I have been vegan since 2012 and have more recently recommitted to a more whole-foods forward plant-based lifestyle since becoming a certified Food For Life instructor two years ago. I am passionate about healthy living; sustainable, local food; and discovering new cultures and community through cooking.
Follow along on Instagram @BreadandLettuce.
I do not believe in veganism or eating plant-based as a temporary or restrictive diet method, but rather as a shift in mindset about how we nourish ourselves and where that nourishment comes from. I believe food should be comforting, satisfying, nutritious, and sustainable to our bodies, communities, and the planet. Commitment to the process is key.

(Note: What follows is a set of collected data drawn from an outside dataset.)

(** X7. A call makes at most four requests, whatever the key and the
    network. *)
Theorem at_most_four_requests
    (Math_sin Math_cos : float -> float) (Math_atan2 : float -> float -> float)
    (host_toString : float -> string) (apiKey : option string)
    (network : list Request -> Request -> Completion Response)
    (latitude longitude : float) :
  (List.length (fst (discoverPlaces Math_sin Math_cos Math_atan2 host_toString apiKey
                                    network latitude longitude)) <= 4)%nat.
Proof.
  destruct (truthy_opt apiKey) eqn:Hkey.
  - destruct apiKey as [key | ]; [ | discriminate ].
    destruct (discover_with_key Math_sin Math_cos Math_atan2 host_toString network
                latitude longitude key Hkey)
      as [(k & data & (Hk & _) & Hrun) | (_ & Hrun)];
      rewrite Hrun; unfold requestsOf; cbn [fst]; rewrite length_map, length_firstn;
      apply Nat.le_min_r.
  - rewrite (discover_without_key _ _ _ _ _ _ _ _ Hkey). simpl. lia.
Qed.

Lemma one_of_key_form (c : ascii) :
  JSUrl.one_of "-_" c = true -> JSUrl.one_of "*-._" c = true.
Proof.
  unfold JSUrl.one_of; simpl.
  destruct (Ascii.eqb c "-"), (Ascii.eqb c "_"), (Ascii.eqb c "*"), (Ascii.eqb c ".");
    simpl; congruence.
Qed.

Lemma one_of_key_component (c : ascii) :
  JSUrl.one_of "-_" c = true -> JSUrl.one_of "-_.!~*'()" c = true.
Proof.
  unfold JSUrl.one_of; simpl.
  destruct (Ascii.eqb c "-"), (Ascii.eqb c "_"); simpl; try congruence;
    intros _; now rewrite ?orb_true_r.
Qed.

(** The search parameters leave a key of key characters as it is. *)
Lemma form_encode_key (s : string) :
  forallb keyChar (list_ascii_of_string s) = true -> JSUrl.form_encode s = s.
Proof.
  induction s as [ | c s IH ]; simpl; [ reflexivity | ].
  intro H. apply andb_true_iff in H as [Hc Hs]. rewrite (IH Hs).
  unfold keyChar in Hc. apply orb_true_iff in Hc as [Hc | Hc].
  - now rewrite Hc.
  - now rewrite (one_of_key_form c Hc), orb_true_r.
Qed.

Lemma encodeURIComponent_key (s : string) :
  forallb keyChar (list_ascii_of_string s) = true -> JSUrl.encodeURIComponent s = s.
Proof.
  induction s as [ | c s IH ]; simpl; [ reflexivity | ].
  intro H. apply andb_true_iff in H as [Hc Hs]. rewrite (IH Hs).
  unfold keyChar in Hc. apply orb_true_iff in Hc as [Hc | Hc].
  - now rewrite Hc.
  - now rewrite (one_of_key_component c Hc), orb_true_r.
Qed.

Lemma encodeURIComponent_app (a b : string) :
  JSUrl.encodeURIComponent (a ++ b)
  = JSUrl.encodeURIComponent a ++ JSUrl.encodeURIComponent b.
Proof.
  induction a as [ | c a IH ]; simpl; [ reflexivity | ].
  now rewrite IH, append_assoc.
Qed.

Lemma URLSearchParams_last (params : list (string * string)) (k v : string) :
  params <> [] ->
  JSUrl.URLSearchParams (params ++ [(k, v)])
  = JSUrl.URLSearchParams params ++ "&" ++ JSUrl.form_encode k ++ "=" ++ JSUrl.form_encode v.
Proof.
  induction params as [ | [k1 v1] rest IH ]; [ congruence | intros _ ].
  destruct rest as [ | p rest ].
  - simpl. now rewrite !append_assoc.
  - change (JSUrl.URLSearchParams (((k1, v1) :: p :: rest) ++ [(k, v)]))
      with (JSUrl.form_encode k1 ++ "=" ++ JSUrl.form_encode v1 ++ "&"
            ++ JSUrl.URLSearchParams ((p :: rest) ++ [(k, v)])).
    rewrite IH by discriminate.
    change (JSUrl.URLSearchParams ((k1, v1) :: p :: rest))
      with (JSUrl.form_encode k1 ++ "=" ++ JSUrl.form_encode v1 ++ "&"
            ++ JSUrl.URLSearchParams (p :: rest)).
    now rewrite !append_assoc.
Qed.

(** The target URL ends with the key parameter. *)
Lemma targetUrl_ends_with_key (host_toString : float -> string) (key : string)
    (latitude longitude : float) :
  exists prefix,
    targetUrl host_toString key latitude longitude
    = prefix ++ JSUrl.form_encode key.
Proof.
  unfold targetUrl.
  change [("location", (JSNumber.toString host_toString latitude ++ ","
                          ++ JSNumber.toString host_toString longitude)%string);
          ("radius", "50000"); ("type", "tourist_attraction");
          ("keyword", "historic heritage monument museum archaeological temple fort palace");
          ("key", key)]
    with ([("location", (JSNumber.toString host_toString latitude ++ ","
                           ++ JSNumber.toString host_toString longitude)%string);
           ("radius", "50000"); ("type", "tourist_attraction");
           ("keyword", "historic heritage monument museum archaeological temple fort palace")]
          ++ [("key", key)])%list.
  rewrite URLSearchParams_last by discriminate.
  set (params := JSUrl.URLSearchParams _).
  exists (baseUrl ++ "?" ++ params ++ "&" ++ JSUrl.form_encode "key" ++ "=").
  now rewrite !append_assoc.
Qed.

(** Through whichever proxy, the URL asked ends like the target. *)
Lemma proxy_url_ends_with_key (corsProxy pre key : string) :
  forallb keyChar (list_ascii_of_string key) = true ->
  exists prefix, url (proxyRequest corsProxy (pre ++ key)) = prefix ++ key.
Proof.
  intro Hchars. unfold proxyRequest.
  destruct (JSString.includes corsProxy "allorigins.win"); cbn [url].
  - exists (corsProxy ++ JSUrl.encodeURIComponent pre).
    now rewrite encodeURIComponent_app, (encodeURIComponent_key key Hchars), append_assoc.
  - exists (corsProxy ++ pre). now rewrite append_assoc.
Qed.
(** * Orbit dashboard: credential rotation and the retrying dispatcher

    A shallow embedding of the core of [dashboard.py]: the credential pool
    [GEMINI_API_KEYS] with its session cursor [key_index], the functions
    [configure_genai], [resolve_model_name], [rotate_key] and [ask_orbit],
    and the statements at the top of the script that initialise the session
    on every rerun; and, around that core, the handlers of the page: the
    loading of the keychain, the difficulty selector, the chat turn and its
    archive, the cleaning of the quiz answer and the grading of the quiz,
    the curriculum manager and the interests editor.

    - Python integers are [Z]; [%] is [Z.modulo] (both round towards minus
      infinity, so the result has the sign of the divisor) and raises
      [ZeroDivisionError] on a zero divisor.
    - Text is [string], holding the UTF-8 encoding of the Python text, so
      that a character outside ASCII takes two to four bytes.  The searches,
      [replace], [split] and [join] of the script have ASCII operands and
      work on the bytes; [lower()], [strip()], [len()] and slices work on
      the characters and are modelled on them.
    - A raised object carries whether it is an instance of [Exception],
      which decides if an [except Exception] clause catches it, and its
      [str(e)], which is all the dispatcher reads of it.
    - The client library and the UI toolkit are the environment.  Every call
      to them is appended to a chronological [trace]; the two calls that
      reach the network, [list_models] and [generate_content], are answered
      by oracles that may depend on the whole history.  [configure],
      [GenerativeModel], [toast], [sleep] and [print] return normally in
      [configure_genai], [rotate_key] and [ask_orbit]; what the dispatcher
      does when they raise is [ask_orbit_env], which takes what they raise
      from a third oracle and is [ask_orbit] when that oracle is [quiet].
    - A model handle is taken to send its requests with the credential that
      is configured when it is built; the script builds a handle right after
      each [configure_genai] and never reconfigures under a live handle. *)

From Stdlib Require Import ZArith List String Ascii Bool Lia.
Import ListNotations.
(** * Guardrail engine of the lead response assistant

    A shallow embedding of [app/core/guardrails.py]: the rule table [_RULES],
    the phrase blocklist [_BLOCKED_PHRASES] and [apply_guardrails], together
    with the part of Python's [re] and [str] semantics that the function
    relies on (prioritised backtracking matching, [findall], [sub], [lower],
    [strip] and substring containment).

    A Python [str] is a sequence of Unicode code points: the text is a
    [list N].  Rule names, flags and modification descriptions are ASCII and
    are kept as [string].

    The modules around the engine come after it: the schemas, the intent
    classifier, the knowledge base and the response generator that calls
    [apply_guardrails] on the draft of the language model.  Last comes the
    call of [apply_guardrails] with its effects: the module globals it
    reads, the logger it writes to and the library calls that can raise. *)

From Stdlib Require Import List NArith ZArith Arith Bool Lia String Ascii
  DecimalString.
Import ListNotations.

Set Implicit Arguments.

(** ** Text *)

Definition text := list N.

Definition cp (a : ascii) : N := N_of_ascii a.

(** The code points of an ASCII literal of the source. *)
Fixpoint str (s : string) : text :=
  match s with
  | EmptyString => []
  | String a s' => cp a :: str s'
  end.

(** U+20B9 INDIAN RUPEE SIGN, the one non-ASCII literal of the rule table. *)
Definition rupee_sign : N := 8377.

(** ** Character classes

    The interpreter's Unicode database beyond ASCII is not part of the
    repository: what [\d], [\b] and [str.lower] do on code points from 128 on
    is taken from a table, and every result below holds for every table. *)

Record UnicodeData := {
  (** [Py_UNICODE_ISDECIMAL], used by [\d] *)
  ud_decimal : N -> bool;
  (** [Py_UNICODE_ISALNUM], used by [\w] and so by [\b] *)
  ud_alnum : N -> bool;
  (** the lowercase expansion [str.lower] gives a code point, which may
      depend on what precedes (reversed) and follows it (final sigma) *)
  ud_lower : list N -> N -> list N -> list N
}.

Although I am American, my cooking is highly influenced by my travels and culinary explorations. From South America to Saudi Arabia, you will see many international influences in my recipes. Whether it is an ingredient, a cooking method, or cultural food tradition, I continue to be fascinated and inspired by food from around the world.
Food has a unique ability to bring people together. I often find this in my own life and I hope you will find that this online community feels just as welcoming as a real kitchen. For me, cooking together and sharing a meal is the best way to get to know someone and build community. Choosing plant-based foods should not impede this exchange, no matter where in the world you live.
If you have made the commitment to eat more plants, whether you identify as fully vegan or not, you've likely endured some teasing or questioning about your decision. For me, the namesake of this blog is all about embracing this questioning instead of getting put off or offended.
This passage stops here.